Segment Start: Data under study

(** One register of up to 64 wires. *)
Lemma unit_sim rnd d n x y (repeat : bool) : 0 ≤ n → d ≠ x → d ≠ y →
  loop_sim n
    (λ st, S ← resize_regs (P:=Garbler P) (gl_S st) d n;
       foldM (λ st k, garble_and_gate delta rnd st d k x k y (if repeat then 0 else k) Ok)
         (mkGL S (gl_prng st) (gl_counter st) (gl_gates st)) (seqZ 0 n))
    (λ st, secret_and st d n x y repeat)
    (λ st, S ← resize_regs (P:=Evaluator) (el_S st) d n;
       foldM (λ st k, eval_and_gate st d k x k y (if repeat then 0 else k) Ok)
         (mkEL S (el_gate_id st) (el_gates st)) (seqZ 0 n)).
Proof.
  intros Hn Hx Hy Sg Sp Se prng T gs Sp' u HM Hp. unfold secret_and in Hp.
  destruct (_ <? n); [done|]. revert Sg Sp Se prng T gs Sp' u HM Hp.
  apply (loop_sim_resize n d n
    (λ st, foldM (λ st k, garble_and_gate delta rnd st d k x k y (if repeat then 0 else k) Ok)
             st (seqZ 0 n))
    (λ st, foldM (λ st k, AND st d k x k y (if repeat then 0 else k)) st (seqZ 0 n))
    (λ st, foldM (λ st k, eval_and_gate st d k x k y (if repeat then 0 else k) Ok)
             st (seqZ 0 n))).
  eapply loop_sim_ext; [|done|done|done|apply (loop_sim_foldM (λ _, 1))].
  - rewrite sum_ones, length_seqZ. lia.
  - intros k _. by apply yao_gate_sim.
Qed.

Lemma garble_gate_resize (S : Secrets Key) S1 (prng : P) T gs rnd d n di x xi y yi :
  resize_regs (P:=Garbler P) S d n = Ok S1 → d ≠ x → d ≠ y →
  garble_and_gate delta rnd (mkGL S prng T gs) d di x xi y yi
      (λ S, resize_regs (P:=Garbler P) S d n)
    = garble_and_gate delta rnd (mkGL S1 prng T gs) d di x xi y yi Ok.
Proof.
  intros HE Hx Hy. unfold garble_and_gate. cbn [gl_S gl_prng gl_counter gl_gates].
  rewrite (get_reg_resize_ne _ _ _ _ x xi HE Hx), (get_reg_resize_ne _ _ _ _ y yi HE Hy).
  destruct (get_reg S x xi); [|done..]. destruct (get_reg S y yi); [|done..].
  cbn [mbind outcome_bind]. by rewrite HE.
Qed.

Lemma eval_gate_resize (S : Secrets Key) S1 T gs d n di x xi y yi :
  resize_regs (P:=Evaluator) S d n = Ok S1 → d ≠ x → d ≠ y →
  eval_and_gate (mkEL S T gs) d di x xi y yi (λ S, resize_regs (P:=Evaluator) S d n)
    = eval_and_gate (mkEL S1 T gs) d di x xi y yi Ok.
Proof.
  intros HE Hx Hy. unfold eval_and_gate. cbn [el_S el_gate_id el_gates].
  rewrite (get_reg_resize_ne _ _ _ _ x xi HE Hx), (get_reg_resize_ne _ _ _ _ y yi HE Hy).
  destruct (get_reg S x xi); [|done..]. destruct (get_reg S y yi); [|done..].
  cbn [mbind outcome_bind]. by rewrite HE.
Qed.

(** The branch for a single gate. *)
Lemma single_sim rnd d x y (repeat : bool) : d ≠ x → d ≠ y →
  loop_sim 1
    (λ st, garble_and_gate delta rnd st d 0 x 0 y 0 (λ S, resize_regs (P:=Garbler P) S d 1))
    (λ st, secret_and st d 1 x y repeat)
    (λ st, eval_and_gate st d 0 x 0 y 0 (λ S, resize_regs (P:=Evaluator) S d 1)).
Proof.
  intros Hx Hy Sg Sp Se prng T gs Sp' u HM Hp. unfold secret_and in Hp.
  change (default_length <? 1) with false in Hp. cbv iota in Hp.
  apply bind_Ok_inv in Hp as (Sp1 & Hp1 & Hp). cbn [fst snd] in Hp1, Hp.
  change (seqZ 0 1) with [0] in Hp. cbn [foldM] in Hp.
  replace (if repeat then 0 else 0) with 0 in Hp by by destruct repeat.
  apply bind_Ok_inv in Hp as ([Sp2 u2] & Hp & [= <- <-]).
  destruct (resize_mem _ _ _ _ _ _ HM Hp1) as (Sg1 & Se1 & Eg & Ee & HM1).
  destruct (yao_gate_sim rnd d 0 x 0 y 0 Hx Hy _ _ _ prng T gs _ _ HM1 Hp)
    as (Sg' & prng' & new & E & Hn & Se' & He & HM').
  exists Sg', prng', new. split_and!; [|done|].
  - by rewrite (garble_gate_resize Sg Sg1).
  - exists Se'. split; [|done]. intros rest. by rewrite (eval_gate_resize Se Se1).
Qed.

(** The sizes of the registers of one instruction add up. *)
Lemma sum_app l1 l2 : foldr Z.add 0 (l1 ++ l2) = foldr Z.add 0 l1 + foldr Z.add 0 l2.
Proof. induction l1; cbn [foldr app]; lia. Qed.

Segment End: Data under study

#### Exercise
Among the records above, only the lines between the line holding "replace (if repeat" and the line holding "as (Sg' & prng'", inclusive, are to be output, exactly as written.

#### Task answer
  replace (if repeat then 0 else 0) with 0 in Hp by by destruct repeat.
  apply bind_Ok_inv in Hp as ([Sp2 u2] & Hp & [= <- <-]).
  destruct (resize_mem _ _ _ _ _ _ HM Hp1) as (Sg1 & Se1 & Eg & Ee & HM1).
  destruct (yao_gate_sim rnd d 0 x 0 y 0 Hx Hy _ _ _ prng T gs _ _ HM1 Hp)
    as (Sg' & prng' & new & E & Hn & Se' & He & HM').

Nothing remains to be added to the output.